Appearance
Reach for the sf package when your historical mapping needs to be scripted, reproducible and joined to tabular analysis in R, and when your places already have or can be geocoded to coordinates. Skip sf in favour of QGIS when the work is mostly interactive digitising, georeferencing map scans, or done by collaborators who do not code. The deciding signal is whether mapping is one step in a larger R pipeline, or the main task in itself.
When does sf fit your project?
sf treats spatial features as ordinary data frames with a geometry column, so every tidyverse verb you already use applies. That makes it ideal when:
- Your data lives in R and you want maps generated from the same script as your tables and charts.
- You need to join attributes (census, trade, mortality) to places repeatedly.
- Reproducibility matters: a reviewer should regenerate the map from code.
r
library(sf); library(tidyverse)
ports <- read_csv("data/ports.csv") |> # lon, lat columns
st_as_sf(coords = c("lon", "lat"), crs = 4326)
ggplot(ports) + geom_sf(aes(size = tonnage)) + theme_void()When should you not use sf?
Be honest about the costs. Prefer another tool when:
- You are georeferencing a scanned historical map. QGIS's georeferencer is far better suited.
- The work is heavy manual digitising of features by tracing. Again, QGIS.
- Collaborators cannot read R, so a click-driven GUI lowers friction.
- You only need one quick static map and never again. Datawrapper or QGIS may be faster.
sf's strength is the pipeline; if there is no pipeline, its overhead buys you little.

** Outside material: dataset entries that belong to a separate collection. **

Lemma snapping_bind {A B} (m : dtx A) (f : A → dtx B) : snapping m → (∀ a, snapping (f a)) → snapping (m ≫= f).
Proof.
  intros Hm Hf s b s' Hs (a & s1 & H1 & H2)%bind_ok. pose proof (Hm _ _ _ Hs H1) as F1. eapply snapshot_trans; [exact F1|].
  eapply Hf; [apply F1|done].
Qed.
Lemma snapping_same {A} (m : dtx A) : (∀ s a s', m s = Ok (a, s') → dd_decisions s' = dd_decisions s ∧ dd_answers s' = dd_answers s ∧
  dd_confirmations s' = dd_confirmations s) → snapping m.
Proof. intros H s a s' Hs (E1 & E2 & E3)%H. split; [rewrite E1; by apply snap_refl|done|done]. Qed.
Lemma snapping_ret {A} (a : A) : snapping (mret a).
Proof. apply snapping_same. by intros s b s' [_ <-]%ret_ok. Qed.
Lemma snapping_read {A} (f : decision_db → A) : snapping (read f).
Proof. apply snapping_same. by intros s b s' [_ <-]%read_ok. Qed.
Lemma snapping_lift {A} (r : res decision_error A) : snapping (lift r).
Proof. apply snapping_same. by intros s b s' [_ <-]%lift_ok. Qed.
Lemma snapping_require b e : snapping (require b e).
Proof. apply snapping_lift. Qed.
Lemma snapping_objectives {A} (m : otx A) : snapping (in_objectives m).
Proof. apply snapping_same. intros s a s' H. unfold in_objectives in H. by destruct (m _) as [[? ?]|]; simplify_eq/=. Qed.
Lemma snapping_sources f : snapping (modify (λ s, s <| dd_sources ::= f |>)).
Proof. apply snapping_same. by intros s a s' ->%modify_ok. Qed.
Lemma insert_into_ok {R} (get : decision_db → list R) set clash (r : R) s (u : unit) s' :
  insert_into get set clash r s = Ok (u, s') ↔ (∀ x, x ∈ get s → clash r x = false) ∧ s' = set (get s ++ [r]) s.
Proof.
  unfold insert_into. split.
  - destruct (insert clash r (get s)) as [t|] eqn:E; [|done]. intros [= <- <-]. by apply insert_some in E as [-> ?].
  - intros [Hf ->]. rewrite insert_fresh by done. by destruct u.
Qed.
Lemma snapping_insert_event e : snapping (insert_decision_event e).
Proof. apply snapping_same. by intros s a s' [_ ->]%insert_into_ok. Qed.
Lemma snapping_insert_decision d : idle d → snapping (insert_decision d).
Proof.
  intros Hi s a s' Hs [Hf ->]%insert_into_ok. split; [|done|done]. simpl. split.
  - unfold ids_ok. rewrite map_app. apply NoDup_app. split; [done|]. split; [|apply NoDup_singleton].
    intros x (y & -> & Hy)%list_elem_of_fmap Ey%list_elem_of_singleton. specialize (Hf y Hy). unfold decision_clash in Hf.
    bools. congruence.
  - apply follow_app; apply _.
  - intros x [Hx| ->%list_elem_of_singleton]%elem_of_app; [left; by exists x|by right].
Qed.
(** An update of rows that a snapshot may see that way. *)
Lemma snapping_update p f : (∀ d, p d = true → seen d (f d)) → snapping (update_decisions p f).
Proof. intros Hf s a s' Hs ->%modify_ok. split; [apply snap_update; auto|done|done]. Qed.
#[local] Hint Resolve snapping_ret snapping_read snapping_lift snapping_require snapping_objectives snapping_sources snapping_insert_event : snapping.

Ltac snap := repeat (intros; match goal with
  | |- snapping (mbind _ _) => apply snapping_bind
  | |- snapping (match ?x with _ => _ end) => destruct x
  | |- snapping (if ?x then _ else _) => destruct x
  | |- snapping _ => solve [eauto with snapping]
  end); intros.

Section Snapshots.
Context `{TextEngine, Codec} (policy : deployment_contract).

Lemma _insert_event_snaps now w src e type id payload digest observed : snapping (_insert_event now w src e type id payload digest observed).
Proof. unfold _insert_event. snap. Qed.
#[local] Hint Resolve _insert_event_snaps : snapping.

Lemma same_hold_spec w src task life d : same_hold w src task life d = true → de_owner d = w ∧ de_source d = src ∧ de_task d = task ∧ de_lifecycle d = life.
Proof. unfold same_hold. intros H1. bools. auto. Qed.

(** The statements on a row that is there in one of the two states. *)
Lemma observe_snaps now e digest observed id w d s : ids_ok (dd_decisions s) → d ∈ dd_decisions s → is_decision w id d = true →
  ∀ a s', observe_decision now e digest observed id w d s = Ok (a, s') → snapshot_of s s'.
Proof.
  intros Hs Hd Hp a s' Ho. assert (∀ x, x ∈ dd_decisions s → is_decision w id x = true → x = d) as Honly.
  { intros x Hx [_ Ex]%is_decision_spec. apply is_decision_spec in Hp as [_ Ed]. apply (decision_unique _ x d Hs); congruence. }
  assert (∀ f, (seen d (f d)) → snapshot_of s (s <| dd_decisions ::= update (is_decision w id) f |>)) as Hu.
  { intros f Hf. split; [|done|done]. simpl. apply snap_update; [done|]. intros x Hx Hpx. by rewrite (Honly x Hx Hpx). }
  unfold observe_decision in Ho. destruct (de_state d == d_resolved) eqn:E1; [|destruct (_ && _) eqn:E2]; apply modify_ok in Ho as ->; apply Hu.
  - split; [done|]. right. simpl. split; [lia|]. by left.
  - bools. split; [done|]. right. simpl. split; [lia|]. left. by simpl.
  - split; [done|]. by left.
Qed.

Lemma apply_event_snaps now w src observed e : snapping (apply_event now w src observed e).
Proof.
  unfold apply_event. do 3 (apply snapping_bind; [auto with snapping|intros ?]). apply snapping_bind; [auto with snapping|intros payload]. cbv zeta.
  apply snapping_bind; [auto with snapping|intros _]. apply snapping_bind; [auto with snapping|intros incoming].
  intros s res s' Hs (ex & s1 & [E <-]%read_ok & Hx)%bind_ok. destruct ex as [d|].
  - apply fetchone_some in E as [Hd Hh%same_hold_spec]. apply bind_ok in Hx as ([] & s2 & [_ <-]%lift_ok & Hx).
    apply bind_ok in Hx as ([] & s2 & Hreq & Hx). apply bind_ok in Hx as ([] & s3 & [Hid <-]%require_ok & Hx). bools.
    apply bind_ok in Hx as ([] & s4 & Hob & [_ <-]%ret_ok).
    assert (snapshot_of s s2 ∧ ∃ d2, d2 ∈ dd_decisions s2 ∧ identity d2 = identity d ∧ de_state d2 = de_state d ∧ de_payload_sha256 d2 = de_payload_sha256 d) as (S1 & d2 & Hd2 & I2 & T2 & P2).
    { destruct (_ || _) eqn:Ei in Hreq; [|apply ret_ok in Hreq as [_ <-]; split; [by apply snapshot_refl|by exists d]].
      apply modify_ok in Hreq as ->. split.
      - split; [|done|done]. apply snap_update; [done|]. intros x _ _. split; [done|by left].
      - exists (if is_decision w (_decision_id w src (re_task e) (re_lifecycle e)) d then d <| de_request := incoming |> else d).
        split; [apply elem_of_update; by exists d|]. by destruct (is_decision _ _ _). }
    eapply snapshot_trans; [exact S1|]. assert (observe_decision now e (sha256_hex payload) observed (_decision_id w src (re_task e) (re_lifecycle e)) w d s2 =
      observe_decision now e (sha256_hex payload) observed (_decision_id w src (re_task e) (re_lifecycle e)) w d2 s2) as Eo
      by (unfold observe_decision; by rewrite T2, P2).
    rewrite Eo in Hob. eapply observe_snaps; [apply S1|exact Hd2| |exact Hob]. unfold is_decision. injection I2 as -> -> _ _ _ _.
    destruct Hh as (-> & _). by rewrite Hid, !eqb_refl.
  - apply bind_ok in Hx as ([] & s2 & Hi & [_ <-]%ret_ok). eapply snapping_insert_decision; [|done|exact Hi]. by left.
Qed.
#[local] Hint Resolve apply_event_snaps : snapping.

How do you decide between sf and QGIS?
| Signal | Lean sf | Lean QGIS |
|---|---|---|
| Mapping is part of a coded analysis | Yes | No |
| Need to repeat over many datasets | Yes | No |
| Georeferencing raster map scans | No | Yes |
| Manual feature digitising | No | Yes |
| Non-coding collaborators | No | Yes |
| Output must be reproducible from script | Yes | Sometimes |
Many projects use both: digitise and georeference in QGIS, export to GeoPackage, then analyse and render reproducibly in sf.
How do coordinate systems trip up historians?
The most common failure is leaving the CRS undefined. Set it explicitly, and project before measuring:
r
ports_bng <- st_transform(ports, 27700) # British National Grid, metres
st_distance(ports_bng[1, ], ports_bng[2, ]) # now in real metresMeasuring distance or area in raw lat/long degrees gives meaningless numbers. For British material, EPSG:27700 is the usual projected target; choose the appropriate national grid elsewhere.
How does sf cope with boundaries that moved?
sf has no concept of time. You supply the right boundary layer for each period yourself, then join:
r
counties_1851 <- st_read("data/counties-1851.gpkg")
mortality |>
left_join(counties_1851, by = "county") |>
st_as_sf() |>
ggplot() + geom_sf(aes(fill = death_rate))If your boundaries shift across the study span, you load period-specific polygons (from sources like the Historical GIS boundary datasets) and map each slice against the boundaries valid for its date.
What if you only have place names?
sf cannot map a name. Geocode first against a historical gazetteer to obtain coordinates, then convert to sf with st_as_sf(). If geocoding is itself most of the work, your real task is gazetteer reconciliation, not sf mapping, which is a useful signal about where to spend effort.
Key Takeaways
- Use sf when mapping is part of a scripted, reproducible R pipeline.
- Prefer QGIS for georeferencing scans and heavy manual digitising.
- Always set the CRS explicitly; project to metres before measuring distance.
- sf is time-blind: supply period-specific boundary layers for changing borders.
- Geocode place names against a gazetteer before sf can map them.
- A common pattern is QGIS for prep, sf for reproducible analysis and rendering.
- If geocoding dominates, the real task is reconciliation, not sf.
Frequently Asked Questions
When is the sf package the right choice over QGIS?
Choose sf when your mapping is part of a scripted, reproducible R analysis and you already work in the tidyverse. Choose QGIS for heavy interactive digitising, georeferencing scans, or when collaborators are not coders.
What coordinate system should historical points use?
Store data in a clearly recorded CRS, commonly EPSG:4326 for lat/long, and transform to a projected CRS like British National Grid (EPSG:27700) for distance and area work. Always set st_crs() explicitly; never leave it NA.
Can sf handle changing historical boundaries?
Yes, but you must supply time-specific boundary layers yourself. sf has no notion of time; you load the correct historical polygon set for each period and join your data to the boundaries valid for that date.
Is sf suitable if my places are only names, not coordinates?
Not directly. You first geocode the place names against a gazetteer to obtain coordinates, then bring those points into sf. Without coordinates there is nothing for sf to map.
How heavy is sf to install and run?
sf depends on GDAL, GEOS and PROJ, which the binary packages bundle on Windows and macOS. On Linux you install those system libraries first. Once installed it handles typical historical datasets of thousands of features easily.